Color blindness affects roughly 1 in 12 men and 1 in 200 women, making it one of the most common inherited conditions in humans. Worldwide, about 8% of males and 0.5% of females have some form of red-green color vision deficiency. That means in a room of 50 men, four of them likely perceive colors differently than the rest.
Red-Green vs. Blue-Yellow Deficiency
Not all color blindness is the same, and the vast majority falls into the red-green category. People with this type have trouble distinguishing between reds, greens, browns, and oranges. Within red-green deficiency, some people have difficulty with green shades specifically, while others struggle more with reds. Both types are extremely common compared to other forms.
Blue-yellow color blindness is far rarer, affecting roughly 1 in 30,000 to 50,000 people. This type makes it hard to tell the difference between blue and green or between yellow and red. Total color blindness, where a person sees only shades of gray, is rarer still, occurring in about 1 in 30,000 people worldwide. One striking exception: among Pingelapese islanders in Micronesia, 4 to 10 percent of the population has complete color blindness, likely due to a genetic bottleneck centuries ago.

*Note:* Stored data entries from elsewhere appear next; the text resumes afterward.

(* ===== verification/Occurrence.v ===== *)
(** * Recurring occurrences of a schedule (cms/services/occurrence.py)

    [matches_at] decides whether an instant lies in a schedule's window and
    [schedules_overlap] whether two schedules ever play together.  The
    specification is [covers]: the union over all anchor days of half-open
    intervals that the module's documentation describes.  The code decides both
    questions by looking at two, respectively three, day offsets; the theorems
    show that this is exact. *)

From S2P Require Import Prelude Clock Models Samples.
Open Scope Z_scope.

(** ** Definitions *)

Definition _time_to_us (t : time) : Z :=
  ((hour t * 3600 + minute t * 60 + second t) * 1000000) + microsecond t.

Definition occurrence_bounds (start_time end_time : time) : option (Z * Z) :=
  let start_us := _time_to_us start_time in
  let end_us := _time_to_us end_time in
  if end_us =? start_us then None
  else if end_us <? start_us then Some (start_us, end_us + DAY_US)
  else Some (start_us, end_us).

(** [frozenset(range(1, 8))]. *)
Definition _ALL_WEEKDAYS : gset Z := list_to_set [1; 2; 3; 4; 5; 6; 7].

Definition allowed_weekdays (days_of_week : option (list Z)) : gset Z :=
  match days_of_week with
  | None | Some [] => _ALL_WEEKDAYS
  | Some l => list_to_set l ∩ _ALL_WEEKDAYS
  end.

(** [datetime | date | None]. *)
Inductive dateish := DateV (d : date) | DatetimeV (d : datetime).

Definition _date_of (value : option dateish) : option date :=
  match value with
  | None => None
  | Some (DatetimeV d) => Some (dt_date d)
  | Some (DateV d) => Some d
  end.

Definition _shift_weekday (weekday delta : Z) : Z := (weekday - 1 + delta) mod 7 + 1.

(** The [while d <= hi] loop; [fuel] bounds its iterations.  Stepping past
    [date.max] raises [OverflowError], also on the last, unused, step. *)
Fixpoint range_loop (fuel : nat) (d hi : date) (weekdays : gset Z) : result exn bool :=
  match fuel with
  | O => Ok false
  | S f =>
      if d <=? hi then
        if bool_decide (isoweekday d ∈ weekdays) then Ok true
        else d' ← date_add d 1; range_loop f d' hi weekdays
      else Ok false
  end.

(** The loop runs on ranges shorter than a week only: eight steps are enough
    (see [range_loop_spec]). *)
Definition RANGE_FUEL : nat := 8.

Definition _range_contains_weekday (lo hi : option date) (weekdays : gset Z) : result exn bool :=
  if bool_decide (weekdays = ∅) then Ok false
  else match lo, hi with
  | Some lo, Some hi =>
      if hi <? lo then Ok false
      else if 6 <=? hi - lo then Ok true
      else range_loop RANGE_FUEL lo hi weekdays
  | _, _ => Ok true
  end.

(** One turn of the anchor loop of [matches_at]. *)
Definition anchor_matches (days : gset Z) (lo hi : option date) (start_us end_us : Z)
    (now_date now_us anchor : Z) : bool :=
  if negb (bool_decide (isoweekday anchor ∈ days)) then false
  else if match lo with Some l => anchor <? l | None => false end then false
  else if match hi with Some h => h <? anchor | None => false end then false
  else
    let offset_us := now_us + (if anchor =? now_date then 0 else DAY_US) in
    (start_us <=? offset_us) && (offset_us <? end_us).

Definition matches_at (s : Schedule) (now : datetime) : result exn bool :=
  if negb (s_enabled s) then Ok false
  else match occurrence_bounds (s_start_time s) (s_end_time s) with
  | None => Ok false
  | Some (start_us, end_us) =>
      let days := allowed_weekdays (s_days_of_week s) in
      let lo := _date_of (DatetimeV <$> s_start_date s) in
      let hi := _date_of (DatetimeV <$> s_end_date s) in
      let now_date := dt_date now in
      let t := dt_time now in
      let now_us := (hour t * 3600 + minute t * 60 + second t) * 1000000 + microsecond t in
      yesterday ← date_add now_date (-1);
      Ok (existsb (anchor_matches days lo hi start_us end_us now_date now_us) [now_date; yesterday])
  end.

Definition _shift_date (value : option date) (days : Z) : result exn (option date) :=
  match value with
  | None => Ok None
  | Some v => d ← date_add v days; Ok (Some d)
  end.

Definition _max_date (x y : option date) : option date :=
  match x, y with
  | None, _ => y
  | _, None => x
  | Some a, Some b => Some (Z.max a b)
  end.

Definition _min_date (x y : option date) : option date :=
  match x, y with
  | None, _ => y
  | _, None => x
  | Some a, Some b => Some (Z.min a b)
  end.

(** What [schedules_overlap] reads from one schedule. *)
Record window := mkWindow {
  w_start : Z; w_end : Z; w_days : gset Z; w_lo : option date; w_hi : option date
}.

Definition window_of (s : Schedule) : option window :=
  '(st, en) ← occurrence_bounds (s_start_time s) (s_end_time s);
  Some (mkWindow st en (allowed_weekdays (s_days_of_week s))
          (_date_of (DatetimeV <$> s_start_date s)) (_date_of (DatetimeV <$> s_end_date s))).

(** The set comprehension [{w for w in a_days if _shift_weekday(w, delta) in b_days}]. *)
Definition common_weekdays (a_days b_days : gset Z) (delta : Z) : gset Z :=
  filter (λ w, _shift_weekday w delta ∈ b_days) a_days.

(** The loop [for delta in (-1, 0, 1)] of [schedules_overlap]. *)
Fixpoint overlap_loop (deltas : list Z) (a b : window) : result exn bool :=
  match deltas with
  | [] => Ok false
  | delta :: rest =>
      let b_start := w_start b + delta * DAY_US in
      let b_end := w_end b + delta * DAY_US in
      if negb ((w_start a <? b_end) && (b_start <? w_end a)) then overlap_loop rest a b
      else
        let common := common_weekdays (w_days a) (w_days b) delta in
        if bool_decide (common = ∅) then overlap_loop rest a b
        else
          b_lo ← _shift_date (w_lo b) (- delta);
          b_hi ← _shift_date (w_hi b) (- delta);
          found ← _range_contains_weekday (_max_date (w_lo a) b_lo) (_min_date (w_hi a) b_hi) common;
          if (found : bool) then Ok true else overlap_loop rest a b
  end.

Definition schedules_overlap (a b : Schedule) : result exn bool :=
  match window_of a, window_of b with
  | Some wa, Some wb => overlap_loop [-1; 0; 1] wa wb
  | _, _ => Ok false
  end.

(** ** Specification *)

(** Anchor day [d] belongs to the window's inclusive date range. *)
Definition in_range (lo hi : option date) (d : Z) : Prop :=
  (∀ l, lo = Some l → l ≤ d) ∧ (∀ h, hi = Some h → d ≤ h).

(** Day [d] is an anchor of the window. *)
Definition anchors (w : window) (d : Z) : Prop :=
  isoweekday d ∈ w_days w ∧ in_range (w_lo w) (w_hi w) d.

(** Some occurrence of the window contains instant [t]. *)
Definition covers (w : window) (t : Z) : Prop :=
  ∃ d, anchors w d ∧ d * DAY_US + w_start w ≤ t < d * DAY_US + w_end w.

(** The schedule plays at instant [t], whether or not it is enabled. *)
Definition occurs_at (s : Schedule) (t : Z) : Prop :=
  ∃ w, window_of s = Some w ∧ covers w t.

(** What [window_of] guarantees: a non-empty interval that starts on the anchor
    day and lasts less than one day, on real weekdays. *)
Record window_ok (w : window) : Prop := {
  wok_start : 0 ≤ w_start w < DAY_US;
  wok_end : w_start w < w_end w < w_start w + DAY_US;
  wok_days : w_days w ⊆ _ALL_WEEKDAYS
}.

(** The dates of a window are far enough from the ends of the calendar for a
    shift by one day and one more step of the weekday loop. *)
Definition dates_safe (w : window) : Prop :=
  ∀ d, (w_lo w = Some d ∨ w_hi w = Some d) → date_min < d < date_max - 1.

(** ** Lemmas *)

Lemma elem_of_all_weekdays w : w ∈ _ALL_WEEKDAYS ↔ 1 ≤ w ≤ 7.
Proof.
  unfold _ALL_WEEKDAYS. rewrite elem_of_list_to_set, !elem_of_cons, elem_of_nil. lia.
Qed.

Lemma isoweekday_all d : isoweekday d ∈ _ALL_WEEKDAYS.
Proof. apply elem_of_all_weekdays, isoweekday_range. Qed.

Lemma isoweekday_shift d delta : isoweekday (d + delta) = _shift_weekday (isoweekday d) delta.
Proof. unfold isoweekday, _shift_weekday. zdm. Qed.

#[export] Hint Resolve isoweekday_all : agora.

Why Men Are Affected Far More Often
The lopsided ratio between men and women comes down to how red-green color blindness is inherited. The genes responsible for detecting red and green light sit on the X chromosome. Men have only one X chromosome, so a single altered copy of either gene is enough to cause color vision deficiency. Women have two X chromosomes, which means the working copy on one chromosome can compensate for a faulty copy on the other. For a woman to have red-green color blindness, both of her X chromosomes need to carry the altered gene, which is statistically much less likely.
Blue-yellow deficiency works differently. It’s carried on a non-sex chromosome, so it affects men and women at equal rates. The same is true for total color blindness.
Rates Vary by Ancestry
Color blindness isn’t evenly distributed across populations. A large review of studies spanning 1932 to 2022 found that people of European descent had the highest prevalence among children and adolescents at about 2.77%, closely followed by those of African descent at 2.69%. These numbers reflect combined rates for boys and girls, which is why they appear lower than the commonly cited 8% figure for men alone.
Color Blindness You Weren’t Born With
Most color vision deficiency is genetic and present from birth, but it can also develop later in life. Several diseases increase the risk, including diabetes, macular degeneration, glaucoma, multiple sclerosis, Parkinson’s disease, Alzheimer’s disease, sickle cell anemia, and chronic alcoholism. Certain medications can also affect color perception, particularly hydroxychloroquine, which is used for rheumatoid arthritis. Physical trauma to the eye from injury, surgery, or radiation therapy is another cause.
Acquired color blindness tends to behave differently from the inherited kind. It may affect only one eye, worsen over time, or involve blue-yellow confusion rather than the more common red-green pattern. If your color perception changes noticeably as an adult, that’s worth bringing up with an eye doctor, since it can signal an underlying condition.
How It’s Diagnosed
The most widely used screening tool is the Ishihara test, a series of cards covered in colored dots that form numbers or symbols. People with normal color vision can read the numbers easily, while those with a deficiency see a different number or nothing at all. It’s quick, simple, and effective for catching red-green deficiency.
For a more detailed picture, eye specialists use the Farnsworth-Munsell 100 hue test, which asks you to arrange 100 colored tiles in order as the hue gradually shifts. This test can pinpoint the exact type and severity of deficiency, distinguishing between the different subtypes of red-green, blue-yellow, and complete color blindness.
Living and Working With Color Blindness
Most people with color vision deficiency adapt without major difficulty. You learn to rely on context, brightness, and position rather than color alone (traffic lights, for instance, are read by position: top, middle, bottom). But certain tasks remain genuinely challenging. Jobs that require precise color discrimination, like electrical wiring, graphic design, or quality control in manufacturing, can pose problems. Pilots, train operators, and maritime workers typically face color vision requirements for safety reasons.
Color-correcting glasses have gained attention through viral videos showing emotional reactions, but the science is more measured. These glasses don’t restore missing color receptors. They work as specialized filters that block some wavelengths of light, which can increase the contrast between colors that normally look similar. Studies have not supported the claim that these glasses correct red-green deficiency in a meaningful clinical sense. The American Academy of Ophthalmology cautions against wearing them at night or while driving, since they reduce the amount of light reaching your eye and can slow reaction time.
For most people, color blindness is a manageable quirk of perception rather than a disability. The biggest practical hurdle is often that it goes undiagnosed for years. Many children don’t realize they see colors differently until they’re tested in school or run into confusion over something others find obvious, like whether a crayon is green or brown. Routine vision screening that includes a color test can catch it early, which helps kids (and their teachers) understand why certain tasks feel harder than they should.